Data collected by Public Health England (PHE) showed a marked increase in HIV testing rates among men who have sex with men during the period from 2011 – 2012, the period when Terrence Higgins Trust and HIV Prevention England launched National HIV Testing Week. The week was launched in November 2012 to encourage HIV testing among high-risk groups, in the largest partnership to date between NHS sexual health clinics, community based HIV testing services, and national and local HIV prevention organisations. This year, the third National HIV Testing Week will run from 22nd – 30th November.

Between 2011 and 2012, the number of gay and bisexual men who had an HIV test in NHS clinics in England rose by 13% (64,270 – 72,710). In London, the increase was sharper still, with a rise of 19% (28,640 – 33,980). During the same period, the proportion of gay and bisexual men with HIV who remained undiagnosed fell from 20% to 18%.

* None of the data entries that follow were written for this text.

(* ===== verification/Base64.v ===== *)
(** The RFC 4648 base64 codec with padding: a concrete instance of the
    [base64] crate's interface, to evaluate definitions that take the codec as
    a parameter. *)
From S2P Require Import Prelude Text Http.

Definition alphabet : bytes :=
  bs "ABCDEFGHIJKLMNOPQRSTUVWXYZabcdefghijklmnopqrstuvwxyz0123456789+/".

Definition sextet (n : Z) : byte := default x3d (alphabet !! Z.to_nat n).

Fixpoint b64_encode (l : bytes) : bytes :=
  match l with
  | [] => []
  | [a] => let n := bval a * 65536 in [sextet (n / 262144); sextet (n / 4096 mod 64); x3d; x3d]
  | [a; b] =>
      let n := bval a * 65536 + bval b * 256 in
      [sextet (n / 262144); sextet (n / 4096 mod 64); sextet (n / 64 mod 64); x3d]
  | a :: b :: c :: r =>
      let n := bval a * 65536 + bval b * 256 + bval c in
      sextet (n / 262144) :: sextet (n / 4096 mod 64) :: sextet (n / 64 mod 64) :: sextet (n mod 64)
      :: b64_encode r
  end.

Definition sextet_value (b : byte) : Z :=
  match position (fun x => x ==b b) alphabet with Some i => Z.of_nat i | None => 0 end.

(** The bytes of the groups of four characters, padding read as zero bits. *)
Fixpoint b64_groups (l : bytes) : bytes :=
  match l with
  | w :: x :: y :: z :: r =>
      let n := sextet_value w * 262144 + sextet_value x * 4096 + sextet_value y * 64 + sextet_value z in
      let a := mkb (n / 65536) in
      let b := mkb (n / 256 mod 256) in
      let c := mkb (n mod 256) in
      if y ==b x3d then [a] else if z ==b x3d then [a; b] else a :: b :: c :: b64_groups r
  | _ => []
  end.

(** Only canonical texts decode. *)
Definition b64_decode (l : bytes) : option bytes :=
  let m := b64_groups l in if b64_encode m ==b l then Some m else None.

Lemma sextet_spec n : 0 <= n < 64 ->
  sextet_value (sextet n) = n /\ sextet n <> x3d /\ is_ascii_graphic (sextet n) = true.
Proof.
  intros Hn. assert (Hall : forallb (fun n => (sextet_value (sextet n) =? n) && negb (sextet n ==b x3d)
    && is_ascii_graphic (sextet n)) (seqZ 0 64) = true) by (vm_compute; done).
  apply forallb_elem with (x := n) in Hall; [|apply elem_of_seqZ; lia]. by bool_hyps.
Qed.

Lemma three_ind {A} (P : list A -> Prop) :
  P [] -> (forall a, P [a]) -> (forall a b, P [a; b]) ->
  (forall a b c r, P r -> P (a :: b :: c :: r)) -> forall l, P l.
Proof.
  intros H0 H1 H2 H3 l. induction l as [l IH] using length_ind.
  destruct l as [|a [|b [|c r]]]; auto. apply H3, IH. simpl. lia.
Qed.

(** The bytes of a group from its 24-bit number. *)
Lemma split_24 a b c : 0 <= a < 256 -> 0 <= b < 256 -> 0 <= c < 256 ->
  let n := a * 65536 + b * 256 + c in
  0 <= n / 262144 < 64 /\ 0 <= n / 4096 mod 64 < 64 /\ 0 <= n / 64 mod 64 < 64 /\ 0 <= n mod 64 < 64 /\
  n / 262144 * 262144 + n / 4096 mod 64 * 4096 + n / 64 mod 64 * 64 + n mod 64 = n /\
  n / 65536 = a /\ n / 256 mod 256 = b /\ n mod 256 = c.
Proof. intros Ha Hb Hc n. subst n. Z.to_euclidean_division_equations. lia. Qed.

Lemma b64_groups_encode l : b64_groups (b64_encode l) = l.
Proof.
  induction l as [|a|a b|a b c r IH] using three_ind; [done|..]; cbn [b64_encode b64_groups]; cbv zeta.
  - pose proof (bval_range a) as Ha.
    destruct (split_24 (bval a) 0 0 Ha ltac:(lia) ltac:(lia)) as (R1 & R2 & R3 & R4 & Rs & Ra & Rb & Rc).
    rewrite Z.mul_0_l, !Z.add_0_r in *. destruct (sextet_spec _ R1) as (-> & _ & _), (sextet_spec _ R2) as (-> & _ & _).
    rewrite bool_decide_true by done. change (sextet_value x3d) with 0.
    assert (Hz : bval a * 65536 / 64 mod 64 = 0 /\ (bval a * 65536) mod 64 = 0)
      by (clear; split; Z.to_euclidean_division_equations; lia).
    destruct Hz as [Hz1 Hz2]. rewrite Hz1, Hz2, ?Z.mul_0_l, !Z.add_0_r in Rs. rewrite ?Z.mul_0_l, ?Z.add_0_r.
    rewrite Rs, Ra. by rewrite mkb_bval.
  - pose proof (bval_range a) as Ha. pose proof (bval_range b) as Hb.
    destruct (split_24 (bval a) (bval b) 0 Ha Hb ltac:(lia)) as (R1 & R2 & R3 & R4 & Rs & Ra & Rb & Rc).
    rewrite !Z.add_0_r in *.
    destruct (sextet_spec _ R1) as (-> & _ & _), (sextet_spec _ R2) as (-> & _ & _), (sextet_spec _ R3) as (E3 & N3 & _).
    rewrite E3, (bool_decide_false (_ = x3d)), bool_decide_true by done. change (sextet_value x3d) with 0.
    assert (Hz : (bval a * 65536 + bval b * 256) mod 64 = 0) by (clear; Z.to_euclidean_division_equations; lia).
    rewrite Hz, Z.add_0_r in Rs. rewrite ?Z.add_0_r, Rs, Ra, Rb. by rewrite !mkb_bval.
  - pose proof (bval_range a) as Ha. pose proof (bval_range b) as Hb. pose proof (bval_range c) as Hc.
    destruct (split_24 _ _ _ Ha Hb Hc) as (R1 & R2 & R3 & R4 & Rs & Ra & Rb & Rc).
    destruct (sextet_spec _ R1) as (-> & _ & _), (sextet_spec _ R2) as (-> & _ & _),
      (sextet_spec _ R3) as (-> & N3 & _), (sextet_spec _ R4) as (-> & N4 & _).
    rewrite (bool_decide_false (_ = x3d)) by done. rewrite (bool_decide_false (_ = x3d)) by done.
    rewrite Rs, Ra, Rb, Rc, !mkb_bval. by rewrite IH.
Qed.

Lemma b64_roundtrip l : b64_decode (b64_encode l) = Some l.
Proof. unfold b64_decode. rewrite b64_groups_encode. by rewrite bool_decide_true. Qed.

Lemma b64_length l : length (b64_encode l) = (4 * ((length l + 2) / 3))%nat.
Proof.
  induction l as [|a|a b|a b c r IH] using three_ind; [done..|]. cbn [b64_encode length]. rewrite IH.
  replace (S (S (S (length r))) + 2)%nat with ((length r + 2) + 1 * 3)%nat by lia.
  rewrite Nat.div_add by lia. lia.
Qed.

Lemma b64_graphic l : forallb is_ascii_graphic (b64_encode l) = true.
Proof.
  assert (Hs : forall n, is_ascii_graphic (sextet n) = true).
  { intros n. destruct (decide (0 <= n < 64)) as [Hn|Hn]; [by apply sextet_spec|].
    unfold sextet. destruct (decide (n < 0)); [rewrite Z2Nat.nonpos by lia; done|].
    rewrite lookup_ge_None_2; [done|]. change (length alphabet) with 64%nat. lia. }
  induction l as [|a|a b|a b c r IH] using three_ind; [done|..]; cbn [b64_encode forallb];
    cbv zeta; rewrite ?Hs, ?IH; done.
Qed.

Cary James, Head of Health Improvement at Terrence Higgins Trust, said: “We have been thrilled by the success of National HIV Testing Week, and particularly the speed and enthusiasm with which people all over the country have picked up the event and run with it.

“The national figures on HIV give us confidence that our ongoing drive to get more gay men testing more regularly is having an impact. Testing rates are up, diagnoses are up, and the level of undiagnosed HIV is coming down. We need to keep this momentum going, so we will be throwing everything we have behind National HIV Testing Week 2014. We want to get the message out there that together, we can stop HIV.”

In the UK, gay men and African communities are the groups most at risk of HIV. Currently, around one in five people with HIV remains undiagnosed and therefore more likely to pass the virus on than someone who has tested and is on treatment. HIV Prevention England’s It Starts With Me campaign focuses on curbing new infections by increasing testing rates and reducing the level of undiagnosed HIV within high-risk groups.

National HIV Testing Week is supported by major public health bodies, including LASS, Public Health England, the British HIV Association (BHIVA), and the British Association of Sexual Health and HIV (BASHH).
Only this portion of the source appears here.